**EXERCISE GOAL**
Copy out the first line of the listing and every line after it, exactly, until you have copied the line containing "sc - primaryRTT)))".

**SUPPLIED DATA**
(** ** Dual send from an auxiliary socket *)
Definition sourcePathDualSendCandidate (dst : epAddr) : N (option sourceRxMeta) :=
  if negb (sourcePathDualSendEnabled k) || negb (isDirect dst) then mret None
  else
    sources ← probeSources dst;
    match sources with
    | [] => mret None
    | first :: _ =>
        now ← clock;
        score ← pmOp (fun pm => bestCandidateLocked k pm dst sources now 0);
        let source := match score with Some sc => cs_source sc | None => first end in
        let maxSkew := sourcePathDualSendMaxSkewValue k in
        let primaryRTT := se_primaryRTTForDst se dst in
        let skewed := match score with
                      | Some sc => (0 <? maxSkew) && (0 <? primaryRTT)
                                   && (maxSkew <=? absDuration (i64 (cs_latency sc - primaryRTT)))
                      | None => false
                      end in
        if skewed then mret None
        else
          demoted ← pmOp (fun pm => dualSendDemotedLocked pm (MkDSKey dst source) now);
          mret (if demoted : bool then None else Some source)
    end.

(** ** Single source *)
Definition sourcePathDataSendSource (dst : epAddr) : N sourceRxMeta :=
  if (sourcePathAuxSocketCount k =? 0) || negb (isDirect dst) then mret primarySourceRxMeta
  else if bool_decide (sourcePathDataStrategyMode k = sourcePathDataStrategyActiveBackup) then
    now ← clock;
    source ← sourcePathActiveBackupCandidate dst now;
    mret (default primarySourceRxMeta source)
  else if negb (bool_decide (sourcePathDataStrategyMode k = sourcePathDataStrategySingleSource))
  then mret primarySourceRxMeta
  else
    let forceMode := sourcePathForcedDataSourceMode k in
    if negb (bool_decide (forceMode = EmptyString)) then
      if negb (sourcePathForcedDataSourceModeAllowsAddr forceMode (ip (ap dst)))
      then mret primarySourceRxMeta
      else getsC (fun s => sourcePathForcedDataSendSource dst (c_sockets s))
    else if negb (envSrcSelAutoDataSource k) then mret primarySourceRxMeta
    else
      score ← sourcePathBestCandidate dst;
      mret (match score with Some sc => cs_source sc | None => primarySourceRxMeta end).

Definition sourcePathDataSendSourceForFlow (dst : epAddr) (flowID now : Z) : N sourceRxMeta :=
  if negb (sourcePathFlowAwareEnabled k) || negb (isDirect dst) || (flowID =? 0)
  then sourcePathDataSendSource dst
  else
    backup ← sourcePathActiveBackupCandidate dst now;
    match backup with
    | Some source => mret source
    | None =>
        let forceMode := sourcePathForcedDataSourceMode k in
        if negb (bool_decide (forceMode = EmptyString)) then
          if negb (sourcePathForcedDataSourceModeAllowsAddr forceMode (ip (ap dst)))
          then mret primarySourceRxMeta
          else getsC (fun s => sourcePathForcedDataSendSource dst (c_sockets s))
        else
          let key := MkFlowKey dst flowID in
          let newFlow :=
            score ← sourcePathBestCandidate dst;
            source ← pmOp (fun pm => sourcePathNewFlowSource k pm dst flowID score (se_primaryRTTForDst se dst));
            pmUpd (fun pm => assignFlowLocked k pm key source now) ;;
            mret source in
          st ← pmOp (fun pm => lookupFlowLocked k pm key now);
          match st with
          | None => newFlow
          | Some st =>
              avail ← getsC (fun s => sourcePathSourceAvailable k dst (fl_source st) (c_sockets s));
              if isPrimary (fl_source st) || avail then mret (fl_source st)
              else pmUpd (fun pm => forgetFlowLocked pm key (fl_source st)) ;; newFlow
          end
    end.
Definition sourcePathDataSendSourceForBatch (dst : epAddr) : N sourceRxMeta :=
  if negb (sourcePathFlowAwareEnabled k) then sourcePathDataSendSource dst
  else match sourcePathFlowIDFromBatch (se_buffs se) (se_offset se) with
  | None => sourcePathDataSendSource dst
  | Some flowID => now ← clock; sourcePathDataSendSourceForFlow dst flowID now
  end.

(** ** Writing a batch *)
Definition doWrite (source : sourceRxMeta) (dst : epAddr) : N (option sendErr) := fun s =>
  let err := writeErr (se_net se (length (c_writes s))) in
  (MkConn (c_pm s) (c_sockets s) (c_writes s ++ [MkWrite source dst err]) (c_derp s), err).
(** The primary sockets; the caller has checked that the address is valid. *)
Definition sendUDPBatch (addr : epAddr) : N (option sendErr) := doWrite primarySourceRxMeta addr.
Definition sendUDPBatchFromSource (source : sourceRxMeta) (addr : epAddr) : N (option sendErr) :=
  if isPrimary source then sendUDPBatch addr
  else if negb (isDirect addr) then mret (Some SErrSourcePathUnavailable)
  else
    slot ← getsC (fun s => writeSlot source (Is4 (ip (ap addr))) (c_sockets s));
    match slot with
    | None => mret (Some SErrSourcePathUnavailable)
    | Some _ => doWrite source addr
    end.

Definition rotateSourcePathAuxSocket (source : sourceRxMeta) : N unit := fun s =>
  let '(st, r) := rebindSourcePathSocket k (se_listen se) source (c_sockets s) in
  let s := MkConn (c_pm s) st (c_writes s) (c_derp s) in
  if negb (rb_rebound r) then (s, tt)
  else match rb_err r with
  | Some _ => (s, tt)
  | None => (set_pm (dropSourceLocked (c_pm s) source).1 s, tt)
  end.
Definition noteSourcePathDualSendAuxSuccess (dst : epAddr) (source : sourceRxMeta) : N unit :=
  pmUpd (fun pm => dualSendAuxSuccessLocked pm dst source).
(** Both callers pass a non-nil error. *)
Definition noteSourcePathDualSendAuxFailure (dst : epAddr) (source : sourceRxMeta) (now : Z) : N unit :=
  rotate ← pmOp (fun pm => dualSendAuxFailureLocked k pm dst source now true);
  if rotate : bool then rotateSourcePathAuxSocket source else mret tt.

Definition notePrimary (dst : epAddr) (err : option sendErr) : N unit :=
  match err with
  | Some _ => now ← clock; noteSourcePathPrimarySendFailure dst now ;; mret tt
  | None => noteSourcePathPrimarySendSuccess dst
  end.
Definition noteAux (dst : epAddr) (source : sourceRxMeta) (err : option sendErr) : N unit :=
  match err with
  | Some _ => now ← clock; noteSourcePathDualSendAuxFailure dst source now
  | None => noteSourcePathDualSendAuxSuccess dst source
  end.

(** Two sends of a batch fail together only, with the first error. *)
Definition bothErr (err1 err2 : option sendErr) : option sendErr :=
  match err1, err2 with Some e, Some _ => Some e | _, _ => None end.
(** Result: the error of the send, of the primary and of the auxiliary write. *)
Definition sendUDPBatchDualSource (aux : sourceRxMeta) (addr : epAddr)
  : N (option sendErr * option sendErr * option sendErr) :=
  primaryErr ← sendUDPBatch addr;
  auxErr ← sendUDPBatchFromSource aux addr;
  notePrimary addr primaryErr ;;
  noteAux addr aux auxErr ;;
  mret (bothErr primaryErr auxErr, primaryErr, auxErr).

**EXPECTED OUTPUT**
(** ** Dual send from an auxiliary socket *)
Definition sourcePathDualSendCandidate (dst : epAddr) : N (option sourceRxMeta) :=
  if negb (sourcePathDualSendEnabled k) || negb (isDirect dst) then mret None
  else
    sources ← probeSources dst;
    match sources with
    | [] => mret None
    | first :: _ =>
        now ← clock;
        score ← pmOp (fun pm => bestCandidateLocked k pm dst sources now 0);
        let source := match score with Some sc => cs_source sc | None => first end in
        let maxSkew := sourcePathDualSendMaxSkewValue k in
        let primaryRTT := se_primaryRTTForDst se dst in
        let skewed := match score with
                      | Some sc => (0 <? maxSkew) && (0 <? primaryRTT)
                                   && (maxSkew <=? absDuration (i64 (cs_latency sc - primaryRTT)))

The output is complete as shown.